Think outside the desk. Some students do better standing to do their work, or spreading out on the floor.
Make sure the learning space for homework is distraction-free.
Find a consistent, routine work space
Electronics should be off and away if not needed for the task.
Playing soft, classical music is helpful, especially for children with sensory needs.
Natural lighting, plants, and aesthetically pleasing artwork can help create inspiration.
Create a place where you, too, would want to put your mind to work!
3. Be Prepared
Get organized! Searching for pens, pencils, and paper when you finally get a child seated to work is not helpful.
If the environment can't be set up all the time due to space issues, create a homework caddy so the supplies needed are ready and can be transferred to the table or preferred area
Adaptive tools and adequate seating should be available and easily accessible.
4. Create Routines
A predictable regular routine is an effective strategy for students and homework success.

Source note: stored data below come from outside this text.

(* ===== verification/WaterFill.v ===== *)
(** * The concentration cap, in exact arithmetic

    [waterFillToCap] (qos/selector/concentration_cap.go) run on the rationals:
    the program's text (Selection.v) with no rounding.  It conserves the total
    weight, never pushes a provider above its ceiling nor pulls one below the
    cap, and either enforces the cap or leaves nobody room to absorb more. *)

From S2P Require Import Prelude Float64 Selection.
From Stdlib Require Import ZArith QArith Lqa Bool List.
From stdpp Require Import base list.

Open Scope Q_scope.

#[export] Instance Num_Q : Num Q := {
  n_zero := 0;
  n_one := 1;
  n_eps := 1 # 1000000000;
  n_multiple := 3;
  n_add := Qplus;
  n_sub := Qminus;
  n_mul := Qmult;
  n_div := Qdiv;
  n_ltb x y := negb (Qle_bool y x);
  n_leb := Qle_bool;
}.

Abbreviation eps := (1 # 1000000000)%Q.

Lemma Qltb_true (x y : Q) : negb (Qle_bool y x) = true <-> x < y.
Proof.
  rewrite negb_true_iff, <- not_true_iff_false, Qle_bool_iff. split; [apply Qnot_le_lt|apply Qlt_not_le].
Qed.

Lemma Qltb_false (x y : Q) : negb (Qle_bool y x) = false <-> y <= x.
Proof. rewrite negb_false_iff. apply Qle_bool_iff. Qed.

(** Turn the boolean comparisons of the context into propositions. *)
Ltac qreflect :=
  repeat match goal with
    | H : negb (Qle_bool _ _) = true |- _ => apply Qltb_true in H
    | H : negb (Qle_bool _ _) = false |- _ => apply Qltb_false in H
    | H : Qle_bool _ _ = true |- _ => apply Qle_bool_iff in H
    end.

(** A fraction of a non-negative amount. *)
Lemma fraction_bounds (x y z : Q) : 0 <= x -> 0 <= y <= z -> 0 < z -> 0 <= x * y / z <= x.
Proof.
  intros Hx [Hy Hyz] Hz. split.
  - apply Qle_shift_div_l; [exact Hz|]. nra.
  - apply Qle_shift_div_r; [exact Hz|]. nra.
Qed.

Section Pass.
Context (cap : Q).
Abbreviation entry := (Q * option Q)%type.

Fixpoint total (ws : list entry) : Q := match ws with [] => 0 | x :: ws' => x.1 + total ws' end.

(** The sums of the first loop, in closed form. *)
Fixpoint excess_of (ws : list entry) : Q :=
  match ws with [] => 0 | x :: ws' => (if over cap x.1 then x.1 - cap else 0) + excess_of ws' end.
Fixpoint room_of (ws : list entry) : Q :=
  match ws with
  | [] => 0
  | x :: ws' => (if over cap x.1 then 0 else if n_ltb eps (room cap x.1 x.2) then room cap x.1 x.2 else 0) + room_of ws'
  end.

Lemma measure_fold ws : forall ex rs o,
  let '(ex', rs', o') := fold_left (measure_step cap) ws (ex, rs, o) in
  ex' == ex + excess_of ws /\ rs' == rs + room_of ws /\ o' = o || existsb (fun x => over cap x.1) ws.
Proof.
  induction ws as [|[w e] ws IH]; intros ex rs o; cbn [fold_left].
  { cbn. rewrite orb_false_r. repeat split; lra. }
  cbn [measure_step excess_of room_of existsb fst snd].
  destruct (over cap w).
  - specialize (IH (n_add ex (n_sub w cap)) rs true). destruct (fold_left _ ws _) as [[ex' rs'] o'].
    destruct IH as (I1 & I2 & ->). cbn in I1. rewrite orb_true_r. repeat split; lra.
  - change (n_ltb n_eps (room cap w e)) with (n_ltb eps (room cap w e)).
    destruct (n_ltb eps (room cap w e)).
    + specialize (IH ex (n_add rs (room cap w e)) o). destruct (fold_left _ ws _) as [[ex' rs'] o'].
      destruct IH as (I1 & I2 & ->). cbn [n_add Num_Q] in I2. repeat split; lra.
    + specialize (IH ex rs o). destruct (fold_left _ ws _) as [[ex' rs'] o'].
      destruct IH as (I1 & I2 & ->). repeat split; lra.
Qed.

Lemma measure_pass_spec ws :
  let '(ex, rs, o) := measure_pass cap ws in
  ex == excess_of ws /\ rs == room_of ws /\ o = existsb (fun x => over cap x.1) ws.
Proof.
  unfold measure_pass. pose proof (measure_fold ws n_zero n_zero false) as Hm.
  destruct (fold_left _ ws _) as [[ex rs] o]. destruct Hm as (H1 & H2 & H3). cbn in H1, H2. repeat split; [lra|lra|exact H3].
Qed.

Lemma over_iff w : over cap w = true <-> cap + eps < w.
Proof. unfold over. cbn. apply Qltb_true. Qed.
Lemma over_false w : over cap w = false <-> w <= cap + eps.
Proof. unfold over. cbn. apply Qltb_false. Qed.

(** A weight over the cap is an excess. *)
Lemma excess_pos ws : 0 <= excess_of ws /\ (existsb (fun x => over cap x.1) ws = true -> 0 < excess_of ws).
Proof.
  induction ws as [|[w e] ws [IH1 IH2]]; cbn [excess_of existsb fst]; [split; [lra|discriminate]|].
  destruct (over cap w) eqn:E; cbn [orb].
  - apply over_iff in E. split; [lra|intros _; lra].
  - split; [lra|]. intros Ho. specialize (IH2 Ho). lra.
Qed.

(** The limit a weight may be filled to, and its room. *)
Lemma room_le w e : room cap w e <= cap - w.
Proof. unfold room. cbn [n_ltb n_sub Num_Q]. destruct (negb _) eqn:E; qreflect; lra. Qed.

Lemma room_of_nonneg ws : 0 <= room_of ws /\
  (room_of ws <= 0 -> Forall (fun x => over cap x.1 = false -> room cap x.1 x.2 <= eps) ws).
Proof.
  induction ws as [|[w e] ws [IH1 IH2]]; cbn [room_of fst snd]; [split; [lra|constructor]|].
  destruct (over cap w) eqn:E.
  { split; [lra|]. intros H. constructor; [cbn [fst]; congruence|apply IH2; lra]. }
  destruct (n_ltb eps (room cap w e)) eqn:Er; cbn [n_ltb Num_Q] in Er; qreflect.
  - split; [lra|]. intros H. lra.
  - split; [lra|]. intros H. constructor; [intros _; exact Er|apply IH2; lra].
Qed.

(** Filling conserves the total. *)
Lemma total_refill ex rs ab ws :
  total (map (refill cap ex rs ab) ws) ==
  total ws - excess_of ws + excess_of ws * ((ex - ab) / ex) + ab * (room_of ws / rs).
Proof.
  induction ws as [|[w e] ws IH]; [cbn; unfold Qdiv; ring|].
  cbn [map total excess_of room_of fst snd]. rewrite IH. unfold refill.
  change (n_ltb n_eps (room cap w e)) with (n_ltb eps (room cap w e)).
  destruct (over cap w); [|destruct (n_ltb eps (room cap w e))];
    cbn [fst n_add n_sub n_mul n_div Num_Q]; unfold Qdiv; ring.
Qed.

Lemma total_pass ws ws' : fill_pass cap ws = Some ws' -> total ws' == total ws.
Proof.
  unfold fill_pass. pose proof (measure_pass_spec ws) as Hm. destruct (measure_pass cap ws) as [[ex rs] o].
  destruct Hm as (He & Hr & Ho). destruct (negb o) eqn:Eo; [discriminate|]. destruct (n_leb rs n_zero) eqn:El; [discriminate|].
  intros [= <-]. rewrite total_refill. apply negb_false_iff in Eo. rewrite Eo in Ho.
  pose proof (proj2 (excess_pos ws) (eq_sym Ho)) as Hpos.
  assert (Hrs : ~ rs == 0). { intros Hz. cbn in El. apply not_true_iff_false in El. apply El, Qle_bool_iff. lra. }
  rewrite <- He, <- Hr. field. split; [exact Hrs|lra].
Qed.

(** What may happen to one weight: an over-cap weight only comes down, and not
    below the cap; the others only go up, and not above the cap nor above the
    multiple of their entitlement. *)
Definition share_ceiling (e : option Q) : Q := match e with None => 1 | Some q => q * 3 end.

Definition moved (x x' : entry) : Prop :=
  x'.2 = x.2 /\
  (if over cap x.1 then cap <= x'.1 <= x.1
   else x.1 <= x'.1 /\ (x'.1 == x.1 \/ (x'.1 <= cap /\ x'.1 <= share_ceiling x.2))).

Lemma room_pos w e : 0 < room cap w e -> w + room cap w e <= cap /\ w + room cap w e <= share_ceiling e.
Proof.
  intros Hr. pose proof (room_le w e). split; [lra|]. unfold room, ceiling, share_ceiling in *.
  cbn [n_ltb n_sub n_mul n_one n_multiple Num_Q] in *. destruct e as [q|].
  - destruct (negb (Qle_bool w (q * 3))) eqn:E1; qreflect; destruct (negb _) eqn:E2 in Hr |- *; qreflect; lra.
  - destruct (negb _) eqn:E2 in Hr |- *; qreflect; lra.
Qed.

(** A weight filled up to its limit has no room left. *)
Lemma room_filled w e w' : 0 < room cap w e -> w' == w + room cap w e -> room cap w' e <= 0.
Proof.
  intros Hr Hw. unfold room, ceiling in *. cbn [n_ltb n_sub n_mul n_one n_multiple Num_Q] in *. destruct e as [q|].
  - destruct (negb (Qle_bool w (q * 3))) eqn:E1; qreflect;
    destruct (negb (Qle_bool w' (q * 3))) eqn:E3; qreflect;
    destruct (negb _) eqn:E2 in Hr, Hw; qreflect; destruct (negb _) eqn:E4; qreflect; lra.
  - destruct (negb _) eqn:E2 in Hr, Hw; qreflect; destruct (negb _) eqn:E4; qreflect; lra.
Qed.

Section Refill.
Context (ex rs ab : Q) (Hex : 0 < ex) (Hrs : 0 < rs) (Hab : 0 <= ab) (Hab1 : ab <= ex) (Hab2 : ab <= rs).

Lemma refill_over w e : over cap w = true ->
  exists w', refill cap ex rs ab (w, e) = (w', e) /\ cap <= w' <= w /\ (ab == ex -> w' == cap).
Proof.
  intros Ho. unfold refill. rewrite Ho. eexists. split; [reflexivity|]. apply over_iff in Ho.
  cbn [n_add n_sub n_mul n_div Num_Q].
  destruct (fraction_bounds (w - cap) (ex - ab) ex) as [F1 F2]; [lra|lra|lra|]. split; [lra|].
  intros ->. field. lra.
Qed.

Lemma refill_under w e : over cap w = false ->
  exists w', refill cap ex rs ab (w, e) = (w', e) /\ w <= w' /\
    ((room cap w e <= eps /\ w' = w) \/
     (eps < room cap w e /\ w' <= w + room cap w e /\ (ab == rs -> w' == w + room cap w e))).
Proof.
  intros Ho. unfold refill. rewrite Ho. change (n_ltb n_eps (room cap w e)) with (negb (Qle_bool (room cap w e) eps)).
  destruct (negb (Qle_bool (room cap w e) eps)) eqn:Er; qreflect; eexists; (split; [reflexivity|]).
  - cbn [n_add n_mul n_div Num_Q]. set (r := room cap w e) in *.
    destruct (fraction_bounds r ab rs) as [F1 F2]; [lra|lra|lra|].
    assert (Heq : ab * (r / rs) == r * ab / rs) by (unfold Qdiv; ring).
    split; [lra|]. right. split; [exact Er|]. split; [lra|]. intros ->. field. lra.
  - split; [lra|]. left. auto.
Qed.

Lemma refill_moved x : moved x (refill cap ex rs ab x).
Proof.
  destruct x as [w e]. unfold moved. cbn [fst snd]. destruct (over cap w) eqn:Ho.
  - destruct (refill_over w e Ho) as (w' & -> & Hw & _). auto.
  - destruct (refill_under w e Ho) as (w' & -> & Hw & [[_ ->]|(Hr & Hle & _)]); cbn [fst snd].
    + split; [reflexivity|]. split; [lra|]. left. reflexivity.
    + split; [reflexivity|]. split; [exact Hw|]. right. destruct (room_pos w e); [lra|]. split; lra.
Qed.

(** When all the excess was absorbed, no weight is over the cap; when all the
    room was used, nobody has room left. *)
Lemma refill_capped x : ab == ex -> over cap (refill cap ex rs ab x).1 = false.
Proof.
  intros He. destruct x as [w e]. destruct (over cap w) eqn:Ho.
  - destruct (refill_over w e Ho) as (w' & -> & _ & Hc). specialize (Hc He). apply over_false. cbn [fst]. lra.
  - destruct (refill_under w e Ho) as (w' & -> & Hw & [[_ ->]|(Hr & Hle & _)]); cbn [fst]; [exact Ho|].
    apply over_false. pose proof (room_le w e). lra.
Qed.

Lemma refill_settled x : ab == rs ->
  over cap (refill cap ex rs ab x).1 = false ->
  room cap (refill cap ex rs ab x).1 (refill cap ex rs ab x).2 <= eps.
Proof.
  intros He. destruct x as [w e]. destruct (over cap w) eqn:Ho.
  - destruct (refill_over w e Ho) as (w' & -> & Hw & _). intros _. cbn [fst snd]. pose proof (room_le w' e). lra.
  - destruct (refill_under w e Ho) as (w' & -> & Hw & [[Hr ->]|(Hr & _ & Hw')]); intros _; cbn [fst snd]; [exact Hr|].
    specialize (Hw' He). pose proof (room_filled w e w' ltac:(lra) Hw'). lra.
Qed.
End Refill.

Definition capped (ws : list entry) : Prop := Forall (fun x => over cap x.1 = false) ws.
Definition settled (ws : list entry) : Prop := Forall (fun x => over cap x.1 = false -> room cap x.1 x.2 <= eps) ws.

Lemma settled_room ws : settled ws -> room_of ws == 0.
Proof.
  induction 1 as [|[w e] ws Hx Hws IH]; cbn [room_of fst snd]; [reflexivity|]. cbn [fst snd] in Hx.
  destruct (over cap w); [lra|]. specialize (Hx eq_refl).
  destruct (n_ltb eps (room cap w e)) eqn:E; cbn [n_ltb Num_Q] in E; qreflect; lra.
Qed.

Lemma existsb_capped ws : existsb (fun x => over cap x.1) ws = false <-> capped ws.
Proof.
  unfold capped. rewrite <- not_true_iff_false, existsb_exists, Forall_forall. split.
  - intros Hn x Hx. apply not_true_iff_false. intros Ho. apply Hn. exists x. split; [now apply list_elem_of_In|exact Ho].
  - intros Hc (x & Hx & Ho). rewrite Hc in Ho; [discriminate|now apply list_elem_of_In].
Qed.

(** A pass that stops leaves the cap enforced or nobody with room. *)
Lemma pass_stops ws : fill_pass cap ws = None <-> capped ws \/ settled ws.
Proof.
  unfold fill_pass. pose proof (measure_pass_spec ws) as Hm. destruct (measure_pass cap ws) as [[ex rs] o].
  destruct Hm as (He & Hr & ->). rewrite <- existsb_capped.
  destruct (existsb (fun x => over cap x.1) ws) eqn:Eo; cbn [negb]; [|tauto].
  cbn [n_leb n_zero Num_Q]. destruct (Qle_bool rs 0) eqn:El.
  - split; [|reflexivity]. intros _. right. apply (room_of_nonneg ws). qreflect. lra.
  - split; [discriminate|]. intros [H|H]; [discriminate|]. apply settled_room in H.
    apply not_true_iff_false in El. exfalso. apply El, Qle_bool_iff. lra.
Qed.

(** A pass that moves weight moves each one as allowed, and the next one stops. *)
Lemma pass_moves ws ws' : fill_pass cap ws = Some ws' ->
  Forall2 moved ws ws' /\ (capped ws' \/ settled ws').
Proof.
  unfold fill_pass. pose proof (measure_pass_spec ws) as Hm. destruct (measure_pass cap ws) as [[ex rs] o].
  destruct Hm as (He & Hr & ->). destruct (existsb (fun x => over cap x.1) ws) eqn:Eo; [|discriminate]. cbn [negb].
  pose proof (proj2 (excess_pos ws) Eo) as Hex. cbn [n_leb n_zero n_ltb Num_Q].
  destruct (Qle_bool rs 0) eqn:El; [discriminate|]. intros [= <-].
  assert (Hrs : 0 < rs) by (apply Qnot_le_lt; intros Hle; apply Qle_bool_iff in Hle; congruence).
  set (ab := if negb (Qle_bool ex rs) then rs else ex).
  assert (Hab : 0 <= ab /\ ab <= ex /\ ab <= rs /\ (ab == ex \/ ab == rs)).
  { unfold ab. destruct (negb (Qle_bool ex rs)) eqn:E; qreflect; repeat split; try lra. }
  destruct Hab as (A1 & A2 & A3 & A4). split.
  - assert (Hex' : 0 < ex) by lra. clearbody ab. clear He Hr Eo Hex. induction ws as [|x ws' IH]; cbn [map]; constructor; auto. apply refill_moved; lra.
  - destruct A4 as [A4|A4]; [left|right]; apply Forall_map, Forall_forall; intros x _; [apply refill_capped|apply refill_settled]; lra.
Qed.
End Pass.

(** ** The properties *)

(** C20: in exact arithmetic the concentration cap does what it promises: for any
    non-empty pool, filling conserves the total weight; an over-cap operator only
    comes down, and not below the cap; every other operator only goes up, and
    neither above the cap nor above the ceiling multiple of its registrations'
    share; and at the end either no operator is over the cap (up to the epsilon)
    or no operator under it has room to absorb more. *)
Theorem water_fill_caps_and_conserves (cap : Q) (ws : list (Q * option Q)) :
  ws <> [] ->
  let ws' := fill_passes (List.length ws) cap ws in
  waterFillToCap cap ws = map fst ws' /\
  total ws' == total ws /\
  Forall2 (moved cap) ws ws' /\
  (capped cap ws' \/ settled cap ws').
Proof.
  intros Hne. cbv zeta. split; [reflexivity|].
  destruct ws as [|x ws0]; [congruence|]. set (ws := x :: ws0) in *.
  change (List.length ws) with (S (List.length ws0)). cbn [fill_passes].
  destruct (fill_pass cap ws) as [ws1|] eqn:E.
  - destruct (pass_moves cap ws ws1 E) as [Hm Hend].
    assert (Hstop : fill_passes (List.length ws0) cap ws1 = ws1).
    { destruct (List.length ws0); cbn [fill_passes]; [reflexivity|].
      now rewrite (proj2 (pass_stops cap ws1) Hend). }
    rewrite Hstop. split; [now apply (total_pass cap)|]. auto.
  - apply pass_stops in E. split; [reflexivity|]. split; [|exact E].
    clearbody ws. clear. induction ws as [|[w e] ws IH]; constructor; auto. unfold moved. cbn [fst snd].
    destruct (over cap w) eqn:Ho; [apply over_iff in Ho|]; (split; [reflexivity|]); [lra|]. split; [lra|]. now left.
Qed.

(** A 49-versus-1 pool capped at 65%: the small provider is handed three times
    its registrations' share and the rest stays with the large one. *)
Definition skewed_pool : list (Q * option Q) := [(49 # 50, Some (49 # 50)); (1 # 50, Some (1 # 50))].

Lemma water_fill_caps_and_conserves_witness :
  (let ws' := fill_passes 2 (65 # 100) skewed_pool in
   waterFillToCap (65 # 100) skewed_pool = map fst ws' /\ total ws' == total skewed_pool /\
   Forall2 (moved (65 # 100)) skewed_pool ws' /\ (capped (65 # 100) ws' \/ settled (65 # 100) ws')) /\
  map Qred (waterFillToCap (65 # 100) skewed_pool) = [47 # 50; 3 # 50].
Proof. split; [apply (water_fill_caps_and_conserves (65 # 100) skewed_pool); discriminate|vm_compute; reflexivity]. Defined.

FInd a mutually convenient time, so that parents can be available and monitor any difficulties.
Try scheduling 20 minutes on and 10 minutes off, so that your child can have a brain break, like a drink of water/snack, some movement, or conversation with you.
Break the task up into smaller pieces. A wind-up timer to keep on task can be useful when breaking a project into sections.
5. Provide Context for their Content
Sometimes the work can seem irrelevant to your child, so find connections and links to every day life and experiences you have shared with your child. Altering the homework content to include visual, auditory, or kinaesthetic ways can really help your child.
Make mathematical homework—like discussing decimal points—relate to everyday uses, such as money exchanges.
When learning new spelling words, use those words to recognize items around the home.
Examine scientific concepts by discussing how science works in your home—from the oven to the way the toilet works.
The quirkier and more fun you make the learning experience, the better the outcome for all involved!
Thinking outside the box is important when helping your child learn. Avoid high expectations and imposing traditional education methods, keeping in mind that previous ways of learning may not be relevant when preparing students for jobs that are yet to be created! When you are flexible and responsive to the learning style of your child, it will be easier to successfully reach the other side of the homework debate.